A modo escasso, mobílias antigas formaram de forma infiel as primeiras cenas do enredo de J.C dentro dos espaços frios disponibilizados. Mais adiante, do outro lado do estúdio abandonado, Cliff J. Thompson e Judy King se desentendiam aos berros no camarim abafado. São pequenos metros quadrados de uma ponta a outra, o lugar não era usado a mais de quinze anos, parte da equipe nunca antes havia estado em algo de grande escalão, tão pouco parecido com o que restava dos estúdios Griffinlight, contavam com a sorte e com o pouco profissionalismo que suas gravações amadoras os havia ensinado ao longo do tempo. Todos previam que aquilo estava longe de estar à beira de um sucesso, transitavam pelos corredores em sussurros desmotivados.

J.C ainda era um mistério para todos, o enredo havia chegado de forma sigilosa até os ouvidos do velho Burt Johnson, ex-diretor e roteirista da antiga Griffin. Sua aposentadoria o entediava diariamente entre os canais pagos da tv de plasma acoplada na parede de sua sala de estar, estava para dormir quando atendeu o intrigante telefonema de uma voz familiar o convencendo sem muito esforço a voltar para os solos americanos. Controlados pelo impulso de sua honrosa presença frente ao projeto, dois de seus antigos colegas se puseram à disposição na assistência da direção e produção. Trouxeram com eles um idealizador de talento subestimado, Leon, o mais novo dentre eles, o jovem ficou encarregado de carregar equipamentos e prestar serviços gerais quando necessário. Era previsto que julgamentos seriam feitos pela sua pouca idade, porém ainda se mantinha sempre apto a observar e absorver o máximo de conhecimento daquilo que via, mesmo muitos ali presenciarem com recorrência a o constante em uma pausa ou outra para o coffee break embaçado pela fumaça de seus cigarros.
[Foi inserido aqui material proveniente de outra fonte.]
Lemma lsum_cons {A} (f : A -> Z) x l : lsum f (x :: l) = f x + lsum f l.
Proof. done. Qed.

Lemma lsum_one {A} (f : A -> Z) x : lsum f [x] = f x.
Proof. unfold lsum. cbn. lia. Qed.

Lemma lsum_app {A} (f : A -> Z) l k : lsum f (l ++ k) = lsum f l + lsum f k.
Proof. induction l as [|x l IH]; [done|]. cbn [app]. rewrite !lsum_cons. lia. Qed.

Lemma fold_left_lsum {A} (f : A -> Z) (g : Z -> A -> Z) l a : (forall t x, g t x = t + f x) ->
  fold_left g l a = a + lsum f l.
Proof.
  intros Hg. revert a. induction l as [|x l IH]; intros a; cbn [fold_left]; [unfold lsum; cbn; lia|].
  rewrite IH, Hg, lsum_cons. lia.
Qed.

(** The distinct ids of a run, in the order they first occur. *)
Definition add_id (u : list Z) (id : Z) : list Z := if bool_decide (id ∈ u) then u else u ++ [id].
Definition uniq (ids : list Z) : list Z := fold_left add_id ids [].

Definition id_of (i : R2StageItem) : Z := match si_kind i with KSteady id => id | _ => 0 end.
Definition run_flows (run : list R2StageItem) : list Z := uniq (id_of <$> run).

Lemma run_flows_snoc run i : run_flows (run ++ [i]) = add_id (run_flows run) (id_of i).
Proof. unfold run_flows, uniq. by rewrite fmap_app, fold_left_app. Qed.

Definition flow_len (w : Wire) (id : Z) : Z := match w with Rev2 => varint_len id | Rev3 => 2 end.
Definition item_len_len (w : Wire) (n : Z) : Z :=
  match w with Rev2 => varint_len (as_u32 n) | Rev3 => len_field n end.

Definition equal_lengths (run : list R2StageItem) : bool :=
  match run with [] => true | i0 :: _ => forallb (fun i => plen i =? plen i0) run end.
Lemma fids_nodup flows fids : Forall2 (fun id fid => is_u16 fid /\ valid_fid fid = true /\ wire_id_for_fid fid = Some id) flows fids ->
  NoDup flows -> distinct_fids [] fids = true /\ Forall is_u16 fids.
Proof.
  intros H Hnd. rewrite distinct_fids_spec. split.
  - split_and!; [| |set_solver].
    + clear Hnd. induction H as [|id fid flows fids (H1 & H2 & H3) _ IH]; by constructor.
    + induction H as [|id fid flows fids (H1 & H2 & H3) Hf IH]; [constructor|]. apply list.NoDup_cons in Hnd as [Hni Hnd].
      apply list.NoDup_cons. split; [|by apply IH]. intros Hin. apply Hni.
      apply list_elem_of_lookup_1 in Hin as [k Hk]. destruct (Forall2_lookup_r _ _ _ _ _ Hf Hk) as (id' & Hid & _ & _ & H').
      rewrite H3 in H'. injection H' as ->. by eapply list_elem_of_lookup_2.
  - clear Hnd. induction H as [|id fid flows fids (H1 & H2 & H3) _ IH]; by constructor.
Qed.

Lemma r3_dict_run run views limit : indexed run views -> dict_ok (run_flows run) views ->
  Forall (fun i => sendable Rev3 (id_of i)) run -> limit <= 2 ^ 16 - 1 ->
  let cost := 3 + lsum (flow_len Rev3) (run_flows run) + lsum (fun i => 1 + plen i + item_len_len Rev3 (plen i)) run in
  cost <= limit -> exists b, encode_train_dict Rev3 (run_flows run) views limit = Ok b /\ len b = cost /\
    read_steady Rev3 b = Ok (flow_payload <$> run).
Proof.
  intros Hx Hd Hs Hl cost Hc. apply run_flows_all in Hs. cbn [encode_train_dict].
  destruct (fids_of _ Hs) as (fids & Em & Hf). rewrite Em. cbn [of_option ok_or res_bind].
  destruct (fids_nodup _ _ Hf (run_flows_nodup run)) as [Hdi Hu].
  assert (El : len fids = len (run_flows run)) by (unfold len; by rewrite (Forall2_length Hf)).
  assert (Ec : cost = 3 + 2 * len fids + lsum (dict_cost Rev3) views).
  { unfold cost. rewrite (indexed_cost Rev3 run views Hx), El. f_equal. f_equal. clear.
    induction (run_flows run) as [|x l IH]; [done|]. rewrite lsum_cons, len_cons. unfold flow_len in *. lia. }
  replace (len (run_flows run) >? MAX_TRAIN_ITEMS) with false by (destruct Hd; unfold MAX_TRAIN_ITEMS in *; lia). cbn [negb].
  destruct Hd as [H1 H2 H3 H4]. rewrite <- El in H2, H3. 
  destruct (r3_dict_ok fids views limit) as (b & Hb & Hlen); [by split | done | lia | ulia|].
  exists b. split_and!; [done | by rewrite Ec|].
  apply (r3_read_train (R3Train.TDict fids views) limit); [split; [done|] | done | done|].
  { eapply list.Forall_impl; [exact H3|]. intros it Hit. unfold MAX_TRAIN_ITEMS in *. ulia. }
  cbn [R3Train.train_items]. rewrite <- (indexed_items run views Hx). clear -Hx Hf. red in Hx. revert Hx Hf.
  generalize (run_flows run) as fl. intros fl Hx Hf. induction Hx as [|i v run views (Hn & Hg & Hp) _ IH]; [constructor|].
  cbn [map]. constructor; [|done]. rewrite Hg. cbn [fst snd default id from_option]. split; [|done]. unfold get in Hg.
  destruct (Forall2_lookup_l _ _ _ _ _ Hf Hg) as (fid & Hfid & _ & _ & Hw). unfold get. rewrite Hfid. exact Hw.
Qed.

Lemma single_flow run id : run_flows run = [id] -> Forall (fun i => id_of i = id) run.
Proof.
  intros E. apply list.Forall_forall. intros i Hi. assert (H : id_of i ∈ run_flows run).
  { apply run_flows_elem. by apply list_elem_of_fmap_2. }
  rewrite E in H. by apply list_elem_of_singleton in H.
Qed.

Lemma flow_payload_single run id : Forall (fun i => id_of i = id) run ->
  flow_payload <$> run = map (fun p => (id, p)) (si_payload <$> run).
Proof. induction 1 as [|i run Hi _ IH]; [done|]. cbn [fmap list_fmap map]. unfold flow_payload at 1. rewrite Hi. f_equal. exact IH. Qed.

Lemma r3_single_items fid id ps : wire_id_for_fid fid = Some id ->
  Forall2 (fun a b : Z * bytes => wire_id_for_fid a.1 = Some b.1 /\ a.2 = b.2) (map (fun p => (fid, p)) ps) (map (fun p => (id, p)) ps).
Proof. intros H. induction ps as [|p ps IH]; cbn [map]; by constructor. Qed.

(** A rev3 run of one flow: the frame the encoder chooses, with its length. *)
Lemma r3_single_run run id limit : run_flows run = [id] -> run <> [] -> len run <= R2_MAX_TRAIN_ITEMS -> sendable Rev3 id ->
  Forall (fun i => plen i <= limit) run -> limit <= 2 ^ 16 - 1 ->
  let ps := si_payload <$> run in
  let body := if equal_lengths run
              then or_else (encode_train_same_equal Rev3 id ps limit) (encode_train_same Rev3 id ps limit)
              else encode_train_same Rev3 id ps limit in
  let cost := if equal_lengths run
              then 4 + len_field (from_option plen 0 (head run)) + len run * from_option plen 0 (head run)
              else 4 + lsum (fun i => len_field (plen i) + plen i) run in
  cost <= limit -> exists b, body = Ok b /\ len b = cost /\ read_steady Rev3 b = Ok (flow_payload <$> run).
Proof.
  intros Ef Hne Hl [Hu [fid Hf]] Hp Hlim ps body cost Hc. destruct (fid_for_inv id fid Hu Hf) as (H1 & H2 & H3 & _).
  assert (Hitems : flow_payload <$> run = map (fun p => (id, p)) ps) by by apply flow_payload_single, single_flow.
  assert (Elen : len ps = len run) by (unfold len, ps; by rewrite length_fmap).
  assert (Hone : 1 <= len run) by (destruct run; [done|]; rewrite len_cons; pose proof (len_nonneg run); lia).
  assert (Hsm : Forall small ps).
  { unfold ps. apply Forall_fmap. eapply list.Forall_impl; [exact Hp|]. intros i Hi. unfold small, plen in *. cbn. lia. }
  unfold body. rewrite Hitems. cbn [encode_train_same_equal encode_train_same]. rewrite Hf. cbn [of_option ok_or res_bind].
  unfold R2_MAX_TRAIN_ITEMS in Hl. unfold cost in *. destruct (equal_lengths run) eqn:Ee.
  - destruct run as [|i0 run]; [done|]. cbn [from_option head] in *. unfold ps in *. cbn [fmap list_fmap] in *.
    assert (He : Forall (fun p : bytes => len p = len (si_payload i0)) (si_payload <$> run)).
    { unfold equal_lengths in Ee. cbn [forallb] in Ee. apply andb_true_iff in Ee as [_ Ee]. rewrite forallb_forall in Ee.
      apply Forall_fmap, list.Forall_forall. intros i Hi. specialize (Ee i (proj1 (list_elem_of_In _ _) Hi)).
      apply Z.eqb_eq in Ee. exact Ee. }
    unfold plen in Hc. destruct (r3_equal_ok fid (si_payload i0) (si_payload <$> run) limit) as (b & Hb & Hlen);
      [done | change (len (si_payload i0 :: (si_payload <$> run)) <= 64); lia | done | by apply Forall_inv in Hsm
      | rewrite Elen; exact Hc | ulia|].
    exists b. rewrite Hb. split_and!; [done | unfold plen; rewrite Hlen, Elen; done|].
    apply (r3_read_train (R3Train.TSameEqual fid (si_payload i0 :: (si_payload <$> run))) limit); [done..|].
    by apply r3_single_items.
  - pose proof (lsum_fmap same_cost si_payload run) as Ec. fold ps in Ec. unfold same_cost at 2 in Ec. unfold plen in *.
    rewrite <- Ec in *.
    destruct (r3_same_ok fid ps limit) as (b & Hb & Hlen); [done | lia | done | exact Hc | ulia|].
    exists b. rewrite Hb. split_and!; [done | exact Hlen|].
    apply (r3_read_train (R3Train.TSame fid ps) limit); [done..|]. by apply r3_single_items.
Qed.
(** A claim: its pieces, and the batch they make. *)
Record claimed_some (limit : Z) (ps : list Piece) (q : PackedFrames) s s' : Prop := mkClaimedSome {
  cs_ok : world_ok s';
  cs_pieces : Forall (piece_ok (sg_wire (dn_stage s)) limit) ps;
  cs_queue : claimed (popped_of ps) (dn_stage s) (dn_stage s');
  cs_packed : q = pack (sg_wire (dn_stage s)) (frames_of ps);
  cs_same : lk_conn (dn_link s') = lk_conn (dn_link s) /\ lk_stats (dn_link s') = lk_stats (dn_link s) /\
            dn_env s' = dn_env s /\ dn_calls s' = dn_calls s;
  cs_drops : lk_drops (dn_link s') = book_too_large (len (dropped_of ps)) (lk_drops (dn_link s));
  cs_wf : Forall staged_wf (popped_of ps);
  cs_len : 1 <= len (popped_of ps) <= MAX_QUEUE
}.

Lemma queued_bound st : stage_inv st -> 0 <= sg_queued_items st <= sg_max_items st.
Proof.
  intros Hi. split; [|apply Hi]. rewrite (sv_items _ _ Hi). apply (msum_nonneg len len_list_nonneg).
Qed.

Lemma popped_wf popped st st' : items_wf st -> stage_inv st -> claimed popped st st' -> Forall staged_wf popped.
Proof.
  intros Hw Hi Hc. apply list.Forall_forall. intros i Hin. specialize (Hw (si_session i)). rewrite (cd_queue _ _ _ Hc) in Hw.
  apply Forall_app in Hw as [Hw _]. rewrite list.Forall_forall in Hw. apply Hw. apply list_elem_of_In. unfold of_session.
  apply filter_In. split; [by apply list_elem_of_In | by rewrite Z.eqb_refl].
Qed.
(** [Ipv6Addr::to_ipv4_mapped] and [Ipv4Addr::to_ipv6_mapped]. *)
Definition mapped_prefix : bytes := repeat 0 10 ++ [0xff; 0xff].
Definition to_ipv4_mapped (o : bytes) : option bytes :=
  if bool_decide (take 12 o = mapped_prefix) then Some (drop 12 o) else None.
Definition to_ipv6_mapped (o : bytes) : bytes := mapped_prefix ++ o.

(** [SocketAddr::ip], [SocketAddr::port], [SocketAddr::new]. *)
Definition sa_ip (a : SocketAddr) : IpAddr :=
  match a with SockV4 ip _ => IpV4 ip | SockV6 ip _ _ _ => IpV6 ip end.
Definition sa_port (a : SocketAddr) : Z :=
  match a with SockV4 _ p => p | SockV6 _ p _ _ => p end.
Definition sa_new (ip : IpAddr) (port : Z) : SocketAddr :=
  match ip with IpV4 o => SockV4 o port | IpV6 o => SockV6 o port 0 0 end.

(* ------------------------------------------------------------------ *)
(** ** Networks *)

(** [Ipv4Net] and [Ipv6Net]: the octets of the address and the prefix length. *)
Record Net : Type := mkNet { net_addr : bytes; prefix_len : Z }.

(** The number a big-endian octet string stands for. *)
Definition of_be (o : bytes) : Z := fold_left (fun v b => v * 2 ^ 8 + b) o 0.

(** The first [prefix_len] of [8 * len] bits agree. *)
Definition prefix_agrees (net : Net) (o : bytes) : Prop :=
  let host_bits := 8 * len (net_addr net) - prefix_len net in
  of_be o / 2 ^ host_bits = of_be (net_addr net) / 2 ^ host_bits.

Class IpNet : Type := {
  contains : Net -> bytes -> bool;
  contains_spec net o :
    len o = len (net_addr net) -> bytes_ok o -> bytes_ok (net_addr net) ->
    0 <= prefix_len net <= 8 * len (net_addr net) ->
    contains net o = true <-> prefix_agrees net o
}.

(** [Ipv4Net::new_assert(Ipv4Addr::new(a, b, c, d), p)] and the IPv6 form; the
    assertion on the prefix length is made at compile time. *)
Definition net4 (a b c d p : Z) : Net := mkNet [a; b; c; d] p.
Definition net6 (s0 s1 s2 s3 s4 s5 s6 s7 p : Z) : Net := mkNet (v6_new [s0; s1; s2; s3; s4; s5; s6; s7]) p.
Os dias se estenderam em conflitos internos durante as madrugadas, Cliff lia e relia os roteiros com um ar doloroso a cada estrofe, seu personagem, protagonizado como um ator falido de Ulginia, recentemente havia ultrapassado os limites da cidade à procura do assassino do melhor amigo, ocorrido na noite de uma segunda-feira próximo às bordas do porto. Anos atrás, o mesmo vivenciou fora das atuações algo de fiel semelhança. 3 de Março de 2004, Cliff e Jeff Morales haviam participado das regalias oferecidas no clube da meia noite, ambos saíram bêbados cambaleando por debaixo das luzes néon dos letreiros da rua deserta. Em seus metros de distância, Cliff se virou para dar uma última olhada risonha para o amigo de infância, foi então que presenciou a cena de seu corpo sendo atingido por uma silhueta encapuzada, sua visão não estavam de melhor estado, mas sabia com destreza o que havia acabado de presenciar. Várias buscas rodearam-se aos cantos da cidade, suspeitos eram arrastados com intimidação dia após outro para dentro da sala de interrogatório da delegacia, mas nenhum deles se demonstrou culpado, tinham seus álibis confirmados, até que a busca saturada se arquivou na pilha de casos não resolvidos pela polícia Bulganica. Cliff imaginou diversas vezes em estado de vingança o que faria se se deparasse face a face com o culpado. Orquestrou sua rede e foi fisgado por ela. Sua obsessão se tornou sua própria inimiga e destruição. - Oi, o que temos aqui... -. Os estalos sobre o piso o trouxeram de volta à realidade dentro do set, Judy se curvou sobre o balcão apodrecido, pousando a ponta do pé acima do calcanhar enquanto conversava com outro de seu colega de cena, assim como sua personagem constantemente era levada a fazer quando buscava um drink por conta da casa. Lilian, uma atraente dançarina alvo de um Stalker ardiloso que, se demostrava cada dia mais obcecado e possessivo através de câmeras e mensagens de sms.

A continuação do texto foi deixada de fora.